TASK INSTRUCTIONS:
The answer must be every line from the entries below that includes "Hblock".

GIVEN DATA:
(** X14: in the patched ROM every pointer leads to its record. After a
    run that passes the capacity check, with the block ending before the
    pointer table, entry [i] of the table stored in the ROM decodes to a
    file offset, and the bytes of the ROM at that offset are the encoding
    of record [i] after substitution. *)
Theorem patched_rom_pointer_locates_record
        (txtFile romFile : string) (lengthText : Z) (text : list pystr) (w : world)
        (i : nat) (t : pystr) :
  let block := encoded_block (characterReplacer text) in
  len block ≤ lengthText →
  len block ≤ POINTERSSTARTOFFSET - TEXTSTARTOFFSET →
  text !! i = Some t →
  let rom' := rom (main txtFile romFile lengthText text w).2 in
  let table := take (2 * length text) (drop (Z.to_nat POINTERSSTARTOFFSET) rom') in
  ∃ p,
    decode_pointer table i POINTERSDISTANCE = Some p
    ∧ take (length (encode (replace_text t))) (drop (Z.to_nat p) rom')
      = encode (replace_text t).
Proof.
  intros block Hcap Hgap Hi rom' table.
  destruct (patched_rom_holds_block_and_table_aux txtFile romFile lengthText text w
              Hcap Hgap) as [Hblock Htable].
  fold rom' in Hblock, Htable.
  assert (characterReplacer text !! i = Some (replace_text t)) as Hi'.
  { unfold characterReplacer. by rewrite list_lookup_fmap, Hi. }
  destruct (bytes_before_le _ _ _ Hi') as [Hlo Hhi]. fold block in Hhi.
  pose proof (Zle_0_nat (length (encode (replace_text t)))) as Hlen.
  fold (len (encode (replace_text t))) in Hlen.
  exists (TEXTSTARTOFFSET + bytes_before (characterReplacer text) i). split.
  - subst table. rewrite <- length_pointer_table_text, Htable.
    unfold pointer_table. rewrite decode_pointer_table by (by eapply lookup_lt_Some).
    rewrite corrected_eq, Z.mod_small; [f_equal; lia|].
    unfold TEXTSTARTOFFSET, POINTERSSTARTOFFSET, POINTERSDISTANCE in *. lia.
  - rewrite Z2Nat.inj_add by (unfold TEXTSTARTOFFSET; lia).
    rewrite (slice_of_slice rom' block _ (length block) _ _ Hblock)
      by (unfold len in Hhi; lia).
    rewrite bytes_before_to_nat. subst block.
    rewrite (encoded_block_lookup _ i _ Hi') at 1.
    by rewrite drop_app_length, take_app_length.
Qed.

Lemma patched_rom_pointer_locates_record_witness :
  let rom' := rom (main "texts.txt" "exodus.nes" 100 [str "Hi!"; str "Bye."]
                        (World [] [])).2 in
  let table := take (2 * length [str "Hi!"; str "Bye."])
                    (drop (Z.to_nat POINTERSSTARTOFFSET) rom') in
  ∃ p,
    decode_pointer table 1 POINTERSDISTANCE = Some p
    ∧ take (length (encode (replace_text (str "Bye.")))) (drop (Z.to_nat p) rom')
      = encode (replace_text (str "Bye.")).
Proof.
  apply (patched_rom_pointer_locates_record "texts.txt" "exodus.nes" 100
           [str "Hi!"; str "Bye."] (World [] []) 1 (str "Bye.")).
  - vm_compute. discriminate.
  - vm_compute. discriminate.
  - reflexivity.
Defined.

(** X15: a run patches the ROM in place. When both written ranges lie
    inside the ROM, a run that passes the capacity check keeps the length
    of the ROM and the value of every byte outside the block's range and
    the table's range. *)
Theorem patched_rom_untouched_elsewhere
        (txtFile romFile : string) (lengthText : Z) (text : list pystr) (w : world) :
  let block := encoded_block (characterReplacer text) in
  len block ≤ lengthText →
  TEXTSTARTOFFSET + len block ≤ len (rom w) →
  POINTERSSTARTOFFSET + len (pointer_table text) ≤ len (rom w) →
  let rom' := rom (main txtFile romFile lengthText text w).2 in
  length rom' = length (rom w)
  ∧ ∀ i : nat,
      (i < Z.to_nat TEXTSTARTOFFSET ∨ Z.to_nat TEXTSTARTOFFSET + length block ≤ i)%nat →
      (i < Z.to_nat POINTERSSTARTOFFSET
       ∨ Z.to_nat POINTERSSTARTOFFSET + length (pointer_table text) ≤ i)%nat →
      rom' !! i = rom w !! i.
Proof.
  intros block Hcap Hfit1 Hfit2 rom'. subst rom'.
  rewrite main_patched by exact Hcap. unfold patched. cbn [snd rom]. fold block.
  unfold len in Hfit1, Hfit2.
  assert (0 ≤ TEXTSTARTOFFSET ∧ 0 ≤ POINTERSSTARTOFFSET) as [HT HP] by done.
  split.
  - rewrite !length_file_write. repeat case_decide; lia.
  - intros i H1 H2. destruct (decide (i < length (rom w))%nat) as [Hi|Hi].
    + by apply double_write_outside.
    + rewrite (lookup_ge_None_2 (rom w)) by lia.
      apply lookup_ge_None_2. rewrite !length_file_write. repeat case_decide; lia.
Qed.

RESULT:
              Hcap Hgap) as [Hblock Htable].
  fold rom' in Hblock, Htable.
    rewrite (slice_of_slice rom' block _ (length block) _ _ Hblock)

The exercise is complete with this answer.